Once the line containing "arguments that take" is found in the entries below, restate it and each following line word for word, stopping after the line containing "forall (before after".

*** Opening The input ***

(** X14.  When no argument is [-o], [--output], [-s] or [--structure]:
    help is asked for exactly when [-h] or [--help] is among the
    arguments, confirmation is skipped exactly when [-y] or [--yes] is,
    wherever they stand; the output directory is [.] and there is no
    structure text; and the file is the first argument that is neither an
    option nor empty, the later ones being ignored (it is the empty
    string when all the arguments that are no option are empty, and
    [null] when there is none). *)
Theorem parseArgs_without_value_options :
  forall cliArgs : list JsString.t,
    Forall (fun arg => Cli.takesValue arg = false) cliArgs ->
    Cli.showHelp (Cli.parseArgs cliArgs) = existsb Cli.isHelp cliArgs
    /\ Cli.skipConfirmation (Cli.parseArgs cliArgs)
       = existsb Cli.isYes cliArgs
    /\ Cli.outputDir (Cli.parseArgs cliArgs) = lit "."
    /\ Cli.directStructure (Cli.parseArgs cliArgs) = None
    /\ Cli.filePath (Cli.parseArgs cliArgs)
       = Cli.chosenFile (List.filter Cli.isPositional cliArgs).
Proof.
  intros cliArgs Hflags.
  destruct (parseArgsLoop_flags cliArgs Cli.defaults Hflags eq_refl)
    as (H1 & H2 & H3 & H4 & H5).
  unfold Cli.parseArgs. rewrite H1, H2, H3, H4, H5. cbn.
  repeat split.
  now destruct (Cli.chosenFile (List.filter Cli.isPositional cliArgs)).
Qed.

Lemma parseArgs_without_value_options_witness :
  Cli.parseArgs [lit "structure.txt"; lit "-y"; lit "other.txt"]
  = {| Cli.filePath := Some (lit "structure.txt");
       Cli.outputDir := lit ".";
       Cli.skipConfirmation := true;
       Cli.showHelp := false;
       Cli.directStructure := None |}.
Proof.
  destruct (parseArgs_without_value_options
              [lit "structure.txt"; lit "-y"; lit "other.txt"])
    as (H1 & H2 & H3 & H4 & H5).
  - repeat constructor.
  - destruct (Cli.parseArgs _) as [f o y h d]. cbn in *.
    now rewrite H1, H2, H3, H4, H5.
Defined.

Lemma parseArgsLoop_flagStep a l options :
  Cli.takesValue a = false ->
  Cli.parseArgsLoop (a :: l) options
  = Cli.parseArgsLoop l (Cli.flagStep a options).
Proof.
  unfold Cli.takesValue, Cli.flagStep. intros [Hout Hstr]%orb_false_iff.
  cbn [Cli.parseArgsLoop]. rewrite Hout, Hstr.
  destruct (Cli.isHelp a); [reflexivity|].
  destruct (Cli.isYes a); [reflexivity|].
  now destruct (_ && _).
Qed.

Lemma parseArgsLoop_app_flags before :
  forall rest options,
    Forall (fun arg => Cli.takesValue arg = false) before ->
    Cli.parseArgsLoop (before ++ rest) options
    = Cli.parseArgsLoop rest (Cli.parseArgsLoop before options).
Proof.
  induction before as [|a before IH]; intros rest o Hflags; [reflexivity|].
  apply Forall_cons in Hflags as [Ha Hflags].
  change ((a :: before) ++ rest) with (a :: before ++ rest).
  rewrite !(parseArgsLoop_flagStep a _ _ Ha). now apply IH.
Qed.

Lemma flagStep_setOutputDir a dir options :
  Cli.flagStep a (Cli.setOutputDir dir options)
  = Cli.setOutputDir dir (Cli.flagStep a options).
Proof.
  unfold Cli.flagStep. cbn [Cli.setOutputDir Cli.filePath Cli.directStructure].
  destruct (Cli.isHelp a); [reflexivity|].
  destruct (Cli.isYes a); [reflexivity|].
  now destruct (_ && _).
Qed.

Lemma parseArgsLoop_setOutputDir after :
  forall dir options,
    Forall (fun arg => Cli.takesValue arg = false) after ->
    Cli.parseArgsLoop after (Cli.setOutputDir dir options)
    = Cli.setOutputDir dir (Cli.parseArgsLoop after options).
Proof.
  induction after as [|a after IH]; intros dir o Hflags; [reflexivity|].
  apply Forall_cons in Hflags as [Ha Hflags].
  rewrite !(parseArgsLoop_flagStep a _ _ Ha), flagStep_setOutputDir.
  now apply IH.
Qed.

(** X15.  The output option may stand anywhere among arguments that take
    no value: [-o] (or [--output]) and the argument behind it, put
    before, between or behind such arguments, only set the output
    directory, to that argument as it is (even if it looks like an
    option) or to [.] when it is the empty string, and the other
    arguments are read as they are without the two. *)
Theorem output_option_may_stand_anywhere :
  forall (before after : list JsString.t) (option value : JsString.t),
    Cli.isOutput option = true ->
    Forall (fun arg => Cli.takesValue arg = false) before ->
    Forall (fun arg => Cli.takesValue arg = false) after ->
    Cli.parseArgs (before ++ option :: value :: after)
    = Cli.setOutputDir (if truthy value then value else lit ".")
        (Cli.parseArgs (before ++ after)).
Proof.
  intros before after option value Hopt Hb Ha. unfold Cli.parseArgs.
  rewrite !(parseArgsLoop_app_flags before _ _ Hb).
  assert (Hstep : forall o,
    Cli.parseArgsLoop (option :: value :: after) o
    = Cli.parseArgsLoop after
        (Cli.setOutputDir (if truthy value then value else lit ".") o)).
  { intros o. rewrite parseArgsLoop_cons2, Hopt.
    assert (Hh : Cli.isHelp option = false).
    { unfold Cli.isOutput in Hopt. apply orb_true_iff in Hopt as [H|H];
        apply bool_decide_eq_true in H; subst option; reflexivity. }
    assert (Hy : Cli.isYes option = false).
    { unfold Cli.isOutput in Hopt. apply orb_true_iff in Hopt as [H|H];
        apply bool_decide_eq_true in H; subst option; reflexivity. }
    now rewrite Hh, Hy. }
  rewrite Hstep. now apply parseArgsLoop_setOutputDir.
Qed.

*** Closing The input ***

- _Answer to this problem_
(** X15.  The output option may stand anywhere among arguments that take
    no value: [-o] (or [--output]) and the argument behind it, put
    before, between or behind such arguments, only set the output
    directory, to that argument as it is (even if it looks like an
    option) or to [.] when it is the empty string, and the other
    arguments are read as they are without the two. *)
Theorem output_option_may_stand_anywhere :
  forall (before after : list JsString.t) (option value : JsString.t),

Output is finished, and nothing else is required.